Inverted Activations: Reducing Memory Footprint in Neural Network Training
This addresses memory efficiency for training large models like transformers, but it is incremental as it optimizes an existing bottleneck.
The paper tackles the memory footprint problem in neural network training by proposing a method that saves output tensors instead of input tensors in pointwise nonlinearity layers, reducing memory usage without affecting accuracy or performance.

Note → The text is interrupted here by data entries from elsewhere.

(* ===== verification/GameStates.v ===== *)
(** * The game states [Loading] and [Example] and the state machine

    [main.rs] lines 33-119.  [Loading::on_start] asks the asset loader for
    the scene prefab and for two UI prefabs, each tracked by the state's
    [ProgressCounter]; [Loading::update] polls the counter: on a failure it
    quits, once everything is loaded it deletes the "loading" UI entity and
    switches to [Example] with the prefab handle, [self.prefab.as_ref()
    .unwrap()] ([loading_complete]); [Example::on_start] spawns the scene
    ([spawn_scene]), loads the plane's mesh and texture
    ([load_plane_assets]), builds its material ([plane_material]) and spawns
    the textured, transparent plane ([spawn_plane]).

    The engine side is modelled as far as these calls need it: the
    [ProgressCounter] (its [complete]), the asset loader as a handle
    allocator with the list of requested paths, and amethyst's
    [StateMachine] (a stack of states; [Trans::None], [Trans::Quit] and
    [Trans::Switch]).  A loader's tracker holds a reference to the counter of
    the [Loading] state: an asset that finishes or fails updates the counter
    of the state on top of the stack.  A panic (the [unwrap] of [None]) is
    the value [None] of [loading_update]. *)

From stdpp Require Import base gmap strings.
From Stdlib Require Import ZArith QArith String List.
From S2P Require Import Prelude F32 Nalgebra RustFormat Ecs ExampleSystem.

#[local] Open Scope nat_scope.

(** ** Engine: asset loading progress *)

(** amethyst_assets' [ProgressCounter]. *)
Record ProgressCounter := mk_progress {
  num_assets : nat; num_finished : nat; num_failed : nat; errors : list string }.

Definition progress_default : ProgressCounter := mk_progress 0 0 0 [].

(** amethyst_assets' [Completion]. *)
Inductive Completion := CompletionFailed | CompletionComplete | CompletionLoading.

(** [ProgressCounter::complete]: failed as soon as one asset failed,
    complete when every tracked asset finished. *)
Definition complete (p : ProgressCounter) : Completion :=
  if Nat.ltb 0 (num_failed p) then CompletionFailed
  else if Nat.eqb (num_finished p) (num_assets p) then CompletionComplete
  else CompletionLoading.

(** A load with [&mut progress] registers one more asset. *)
Definition track (p : ProgressCounter) : ProgressCounter :=
  mk_progress (S (num_assets p)) (num_finished p) (num_failed p) (errors p).

(** The tracker reports success or failure. *)
Definition report_success (p : ProgressCounter) : ProgressCounter :=
  mk_progress (num_assets p) (S (num_finished p)) (num_failed p) (errors p).

Definition report_failure (err : string) (p : ProgressCounter) : ProgressCounter :=
  mk_progress (num_assets p) (num_finished p) (S (num_failed p)) (errors p ++ [err]).

(** The assets still loading. *)
Definition num_loading (p : ProgressCounter) : nat :=
  num_assets p - num_finished p - num_failed p.

(** ** Engine: the loader *)

Record Loader := mk_loader { next_handle : Handle; requested : list (Handle * string) }.

(** [Loader::load(path, ...)]: a fresh handle for the requested path. *)
Definition load (ld : Loader) (path : string) : Handle * Loader :=
  (next_handle ld, mk_loader (N.succ (next_handle ld)) (requested ld ++ [(next_handle ld, path)])).

(** [Loader::load_from_data(data, ...)]: a fresh handle for in-memory data. *)
Definition load_from_data (ld : Loader) : Handle * Loader :=
  (next_handle ld, mk_loader (N.succ (next_handle ld)) (requested ld)).

Section GameStates.
Context {K : Type} `{RealField K}.

(** What a state's [StateData] gives access to: the world and the engine
    resources the states use. *)
Record Env := mk_env { env_world : World K; env_loader : Loader; env_material_defaults : Material }.

Definition env_set_world (env : Env) (w : World K) : Env :=
  mk_env w (env_loader env) (env_material_defaults env).

Definition env_set_loader (env : Env) (ld : Loader) : Env :=
  mk_env (env_world env) ld (env_material_defaults env).

(** ** The states of [main.rs] *)

(** [#[derive(Default)] struct Loading { progress, prefab: Option<Handle<..>> }] *)
Record Loading := mk_loading { progress : ProgressCounter; prefab : option Handle }.

Definition loading_default : Loading := mk_loading progress_default None.

(** [struct Example { scene: Handle<Prefab<MyPrefabData>> }] *)
Record Example := mk_example { scene : Handle }.

Inductive GameState := GLoading (l : Loading) | GExample (e : Example).

(** amethyst's [SimpleTrans], the variants the code returns. *)
Inductive Trans := TransNone | TransQuit | TransSwitch (s : GameState).

(** [UiCreator::create(path, &mut progress)]: an entity holding the handle
    of the UI prefab, loaded with progress tracking. *)
Definition ui_create (path : string) (p : ProgressCounter) (env : Env) : ProgressCounter * Env :=
  let '(_, ld) := load (env_loader env) path in
  let '(_, w) := create_entity (env_world env) in
  (track p, mk_env w ld (env_material_defaults env)).

(** [Loading::on_start] *)
Definition loading_on_start (l : Loading) (env : Env) : Loading * Env :=
  let '(h, ld) := load (env_loader env) "prefab/renderable.ron" in
  let p1 := track (progress l) in
  let '(p2, env2) := ui_create "ui/fps.ron" p1 (env_set_loader env ld) in
  let '(p3, env3) := ui_create "ui/loading.ron" p2 env2 in
  (mk_loading p3 (Some h), env3).

(** The [Completion::Complete] arm of [Loading::update]: the loading
    screen found by [UiFinder::find("loading")] is deleted (the [Result] of
    [delete_entity] is dropped), and the state switches to [Example] with
    the prefab handle; [None] is the panic of [unwrap()]. *)
Definition loading_complete (l : Loading) (env : Env) : option (Trans * Env) :=
  let w := env_world env in
  let w' := match ui_find w "loading" with
            | Some entity => delete_entity w entity
            | None => w
            end in
  match prefab l with
  | Some h => Some (TransSwitch (GExample (mk_example h)), env_set_world env w')
  | None => None
  end.

(** [Loading::update]; [None] is the panic of [unwrap()]. *)
Definition loading_update (l : Loading) (env : Env) : option (Trans * Env) :=
  match complete (progress l) with
  | CompletionFailed => Some (TransQuit, env)
  | CompletionComplete =>
      loading_complete l env
  | CompletionLoading => Some (TransNone, env)
  end.

(** The plane's transform: [Transform::default()], [set_xyz(-5.0, -5.0, 5.0)],
    [set_scale(8.0, 8.0, 8.0)]. *)
Definition plane_transform : Transform K :=
  set_scale (set_xyz transform_default (rconvert (-5 # 1)%Q) (rconvert (-5 # 1)%Q) (rconvert (5 # 1)%Q))
    (rconvert (8 # 1)%Q) (rconvert (8 # 1)%Q) (rconvert (8 # 1)%Q).

(** [world.create_entity().with(self.scene.clone()).build()] *)
Definition spawn_scene (h : Handle) (w : World K) : World K :=
  let '(e, w1) := create_entity w in with_scene w1 e h.

(** The plane's mesh ([load_from_data] of the generated plane) and its
    albedo ([load("texture/logo_transparent.png", PngFormat, ..)]), in this
    order. *)
Definition load_plane_assets (ld : Loader) : Handle * Handle * Loader :=
  let '(mesh, ld1) := load_from_data ld in
  let '(albedo, ld2) := load ld1 "texture/logo_transparent.png" in
  (mesh, albedo, ld2).

(** [Material { albedo, ..mat_defaults.clone() }] *)
Definition plane_material (albedo : Handle) (mat_defaults : Material) : Material :=
  mk_material albedo (material_rest mat_defaults).

(** [world.create_entity().with(transform).with(mesh.clone()).with(mtl)
    .with(Transparent).build()] *)
Definition spawn_plane (mesh : Handle) (mtl : Material) (w : World K) : World K :=
  let '(e, w2) := create_entity w in
  with_transparent (with_material (with_mesh (with_transform w2 e plane_transform) e mesh) e mtl) e.

(** [Example::on_start] *)
Definition example_on_start (ex : Example) (env : Env) : Env :=
  let w1 := spawn_scene (scene ex) (env_world env) in
  let mat_defaults := env_material_defaults env in
  let '(mesh, albedo, ld) := load_plane_assets (env_loader env) in
  let mtl := plane_material albedo mat_defaults in
  mk_env (spawn_plane mesh mtl w1) ld mat_defaults.

(** ** amethyst's [StateMachine] *)

Definition on_start (s : GameState) (env : Env) : GameState * Env :=
  match s with
  | GLoading l => let '(l', env') := loading_on_start l env in (GLoading l', env')
  | GExample e => (GExample e, example_on_start e env)
  end.

(** [State::update]; [Example] keeps the default [Trans::None]. *)
Definition update (s : GameState) (env : Env) : option (Trans * Env) :=
  match s with
  | GLoading l => loading_update l env
  | GExample _ => Some (TransNone, env)
  end.

Record App := mk_app { app_states : list GameState; app_env : Env }.

(** [Application::build(.., Loading::default())] followed by
    [StateMachine::start]. *)
Definition app_start (env : Env) : App :=
  let '(s, env') := on_start (GLoading loading_default) env in mk_app [s] env'.

Definition apply_trans (t : Trans) (rest : list GameState) (s : GameState) (env : Env) : App :=
  match t with
  | TransNone => mk_app (s :: rest) env
  | TransQuit => mk_app [] env
  | TransSwitch s' => let '(s'', env') := on_start s' env in mk_app (s'' :: rest) env'
  end.

(** [StateMachine::update]: [None] is a panic. *)
Definition app_update (a : App) : option App :=
  match app_states a with
  | [] => Some a
  | s :: rest =>
      match update s (app_env a) with
      | Some (t, env') => Some (apply_trans t rest s env')
      | None => None
      end
  end.

(** An asset the top state's counter tracks finishes or fails. *)
Definition report (ok : option string) (a : App) : App :=
  match app_states a with
  | GLoading l :: rest =>
      let p := match ok with None => report_success (progress l) | Some err => report_failure err (progress l) end in
      mk_app (GLoading (mk_loading p (prefab l)) :: rest) (app_env a)
  | _ => a
  end.

(** The application's runs: state-machine updates and loader reports. *)
Inductive app_step : App -> App -> Prop :=
  | step_update a a' : app_update a = Some a' -> app_step a a'
  | step_report a ok : app_step a (report ok a).

Inductive reachable (env0 : Env) : App -> Prop :=
  | reach_start : reachable env0 (app_start env0)
  | reach_step a a' : reachable env0 a -> app_step a a' -> reachable env0 a'.

End GameStates.

Arguments Env K : clear implicits.
Arguments App K : clear implicits.

(** ** Lemmas *)

Section GameStateLemmas.
Context {K : Type} `{RealField K}.
Implicit Types (env : Env K) (a : App K).

(** The requests of a loader only grow. *)
Definition loader_le (ld ld' : Loader) : Prop := exists l, requested ld' = requested ld ++ l.

#[local] Instance loader_le_preorder : PreOrder loader_le.
Proof.
  split; [intros ld; exists []; by rewrite app_nil_r|].
  intros ld1 ld2 ld3 [l1 H1] [l2 H2]. exists (l1 ++ l2). by rewrite H2, H1, app_assoc.
Qed.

The scaling of neural networks with increasing data and model sizes necessitates the development of more efficient deep learning algorithms. A significant challenge in neural network training is the memory footprint associated with activation tensors, particularly in pointwise nonlinearity layers that traditionally save the entire input tensor for the backward pass, leading to substantial memory consumption. In this paper, we propose a modification to the handling of activation tensors in pointwise nonlinearity layers. Our method involves saving the output tensor instead of the input tensor during the forward pass. Since the subsequent layer typically also saves its input tensor, this approach reduces the total memory required by storing only one tensor between layers instead of two. This optimization is especially beneficial for transformer-based architectures like GPT, BERT, Mistral, and Llama. To enable this approach, we utilize the inverse function of the nonlinearity during the backward pass. As the inverse cannot be computed analytically for most nonlinearities, we construct accurate approximations using simpler functions. Experimental results demonstrate that our method significantly reduces memory usage without affecting training accuracy or computational performance. Our implementation is provided as a drop-in replacement for standard nonlinearity layers in the PyTorch framework, facilitating easy adoption without requiring architectural modifications.